(** * Order matching and position accounting of the FRP trading system

    A shallow embedding of the C++ execution engine
    ([cpp/src/execution_engine.cpp] with its header [execution_engine.hpp])
    and the properties of its order book.

    Numeric model.  A C++ [int] is a [Z] in the range [INT_MIN .. INT_MAX];
    the results of [+=], [-=] and [+] on [int] are wrapped with [int_wrap]
    (two's complement; the statements below that depend on a sum staying in
    range say so).  A C++ [double] is a [float], the IEEE 754 binary64
    numbers with their rounding to nearest, their infinities and NaN: [+],
    [-], [*] and [/] are the operations of [PrimFloat], each rounded on its
    own, [<] and [>=] are [PrimFloat.ltb] and [PrimFloat.leb], which are
    false on NaN, and an [int] operand is converted with [double_of_int].

    [std::lock_guard] acquisitions are not part of the functions that
    change or read one field of a book; module [Locking] has the methods
    with their mutex, and [OrderBook::get_unrealized_pnl], whose outcome
    depends on it, is defined there only. *)

From Stdlib Require Import ZArith Floats Lia ZifyNat Ascii.
From Stdlib Require Uint63.
From stdpp Require Import base option list gmap strings.

Local Open Scope Z_scope.

(** [lia] decides the index arithmetic of the heap, [/ 2] included. *)
Ltac Zify.zify_post_hook ::= Z.to_euclidean_division_equations.

(** ** Machine integers *)

Definition INT_MIN : Z := - 2 ^ 31.
Definition INT_MAX : Z := 2 ^ 31 - 1.

Definition in_int (z : Z) : Prop := INT_MIN <= z <= INT_MAX.

Definition int_wrap (z : Z) : Z := (z + 2 ^ 31) mod 2 ^ 32 - 2 ^ 31.

(** ** Floating-point numbers *)

Abbreviation double := float (only parsing).

(** The conversion of an [int] to [double]; it is exact, an [int] having
    no more than 31 significant bits. *)
Definition double_of_int (z : Z) : double :=
  if z <? 0 then PrimFloat.opp (PrimFloat.of_uint63 (Uint63.of_Z (- z)))
  else PrimFloat.of_uint63 (Uint63.of_Z z).

(** The comparison of two numbers; there is none when one is NaN. *)
Definition cmp (a b : double) : option comparison :=
  SFcompare (Prim2SF a) (Prim2SF b).

(** [0.01] as the compiler reads it: the nearest binary64 number. *)
Definition one_percent : double := 0x1.47ae147ae147bp-7%float.

(** ** Data (execution_engine.hpp) *)

Record Order := mkOrder {
  order_id : string;
  symbol : string;
  price : double;
  quantity : Z;
  is_buy : bool
}.

Record MarketData := mkMarketData {
  md_symbol : string;
  md_price : double;
  md_volume : double;
  md_timestamp : string
}.

Record Trade := mkTrade {
  trade_order_id : string;
  trade_symbol : string;
  trade_price : double;
  trade_quantity : Z;
  trade_timestamp : string
}.

(** [const_cast<Order&>(o).quantity -= m] *)
Definition sub_quantity (o : Order) (m : Z) : Order :=
  mkOrder (order_id o) (symbol o) (price o) (int_wrap (quantity o - m)) (is_buy o).

(** [OrderBook::OrderCompare::operator()] *)
Definition OrderCompare (a b : Order) : bool :=
  if is_buy a then (price a <? price b)%float else (price b <? price a)%float.

(** ** [std::priority_queue<Order, std::vector<Order>, OrderCompare>]

    The container adaptor keeps a vector [c] arranged as a binary heap:
    [push] is [c.push_back(x); std::push_heap(c.begin(), c.end(), comp)],
    [pop] is [std::pop_heap(c.begin(), c.end(), comp); c.pop_back()] and
    [top] is [c.front()].  The two heap algorithms follow libstdc++
    ([__push_heap], [__adjust_heap] in [bits/stl_heap.h]): a hole travels
    through the vector and the displaced value is stored once, at the end. *)

Section priority_queue.
Context {A : Type} (comp : A -> A -> bool).

  (** [__push_heap(first, holeIndex, topIndex, value, comp)]: the loop
      [while (holeIndex > topIndex && comp(first + parent, value))].
      The hole index strictly decreases, so [fuel = holeIndex] runs the
      loop to its exit. *)
Fixpoint push_heap_aux (fuel : nat) (first : list A)
      (holeIndex topIndex : nat) (value : A) : list A :=
    match fuel with
    | O => <[holeIndex := value]> first
    | S fuel' =>
        let parent := ((holeIndex - 1) / 2)%nat in
        match first !! parent with
        | Some p =>
            if (topIndex <? holeIndex)%nat && comp p value
            then push_heap_aux fuel' (<[holeIndex := p]> first) parent topIndex value
            else <[holeIndex := value]> first
        | None => <[holeIndex := value]> first
        end
    end.

  (** [std::push_heap(first, last, comp)] *)
Definition push_heap (c : list A) : list A :=
    match c !! (length c - 1)%nat with
    | Some value => push_heap_aux (length c - 1) c (length c - 1) 0 value
    | None => c
    end.

  (** First loop of [__adjust_heap]:
      [while (secondChild < (len - 1) / 2)]; at the loop head
      [secondChild = holeIndex].  The hole index strictly increases. *)
Fixpoint adjust_heap_loop (fuel : nat) (first : list A)
      (holeIndex len : nat) : list A * nat :=
    match fuel with
    | O => (first, holeIndex)
    | S fuel' =>
        if (holeIndex <? (len - 1) / 2)%nat then
          let secondChild := (2 * (holeIndex + 1))%nat in
          match first !! secondChild, first !! (secondChild - 1)%nat with
          | Some r, Some l =>
              if comp r l
              then adjust_heap_loop fuel' (<[holeIndex := l]> first) (secondChild - 1) len
              else adjust_heap_loop fuel' (<[holeIndex := r]> first) secondChild len
          | _, _ => (first, holeIndex)
          end
        else (first, holeIndex)
    end.

  (** The [if ((len & 1) == 0 && secondChild == (len - 2) / 2)] that
      follows the loop: a last node with a single child. *)
Definition adjust_heap_last (first : list A) (holeIndex len : nat) : list A * nat :=
    if Nat.even len && (holeIndex =? (len - 2) / 2)%nat then
      let secondChild := (2 * (holeIndex + 1))%nat in
      match first !! (secondChild - 1)%nat with
      | Some l => (<[holeIndex := l]> first, (secondChild - 1)%nat)
      | None => (first, holeIndex)
      end
    else (first, holeIndex).

  (** [__adjust_heap(first, holeIndex, len, value, comp)] *)
Definition adjust_heap (first : list A) (holeIndex len : nat) (value : A) : list A :=
    let topIndex := holeIndex in
    let '(first1, hole1) := adjust_heap_loop len first holeIndex len in
    let '(first2, hole2) := adjust_heap_last first1 hole1 len in
    push_heap_aux hole2 first2 hole2 topIndex value.

  (** [std::pop_heap(first, last, comp)]: the old top moves to the last
      slot and the old last value is sifted from the root. *)
Definition pop_heap (c : list A) : list A :=
    if (1 <? length c)%nat then
      match c !! (length c - 1)%nat, c !! 0%nat with
      | Some value, Some top =>
          adjust_heap (<[(length c - 1)%nat := top]> c) 0 (length c - 1) value
      | _, _ => c
      end
    else c.

Definition pq_push (x : A) (c : list A) : list A := push_heap (c ++ [x]).
Definition pq_pop (c : list A) : list A := removelast (pop_heap c).
Definition pq_top (c : list A) : option A := head c.
End priority_queue.

(** The heap property of the vector: no parent compares less than a child. *)
Definition is_heap {A : Type} (comp : A -> A -> bool) (c : list A) : Prop :=
  forall i x y, (0 < i)%nat ->
    c !! ((i - 1) / 2)%nat = Some x -> c !! i = Some y -> comp x y = false.

(** ** [class OrderBook] *)

Record OrderBook := mkOrderBook {
  symbol_ : string;
  buy_orders : list Order;
  sell_orders : list Order;
  position_ : Z;
  average_price_ : double;
  realized_pnl_ : double
}.

(** [explicit OrderBook(const std::string& symbol)] *)
Definition new_OrderBook (s : string) : OrderBook := mkOrderBook s [] [] 0 0 0.

Definition matched_quantity (buy sell : Order) : Z := Z.min (quantity buy) (quantity sell).
Definition matched_price (buy sell : Order) : double :=
  ((price buy + price sell) / 2)%float.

ASSIGNED TASK
From the records above, copy each line in which the string "PrimFloat" occurs.

YOUR SOLUTION
    [-], [*] and [/] are the operations of [PrimFloat], each rounded on its
    own, [<] and [>=] are [PrimFloat.ltb] and [PrimFloat.leb], which are
  if z <? 0 then PrimFloat.opp (PrimFloat.of_uint63 (Uint63.of_Z (- z)))
  else PrimFloat.of_uint63 (Uint63.of_Z z).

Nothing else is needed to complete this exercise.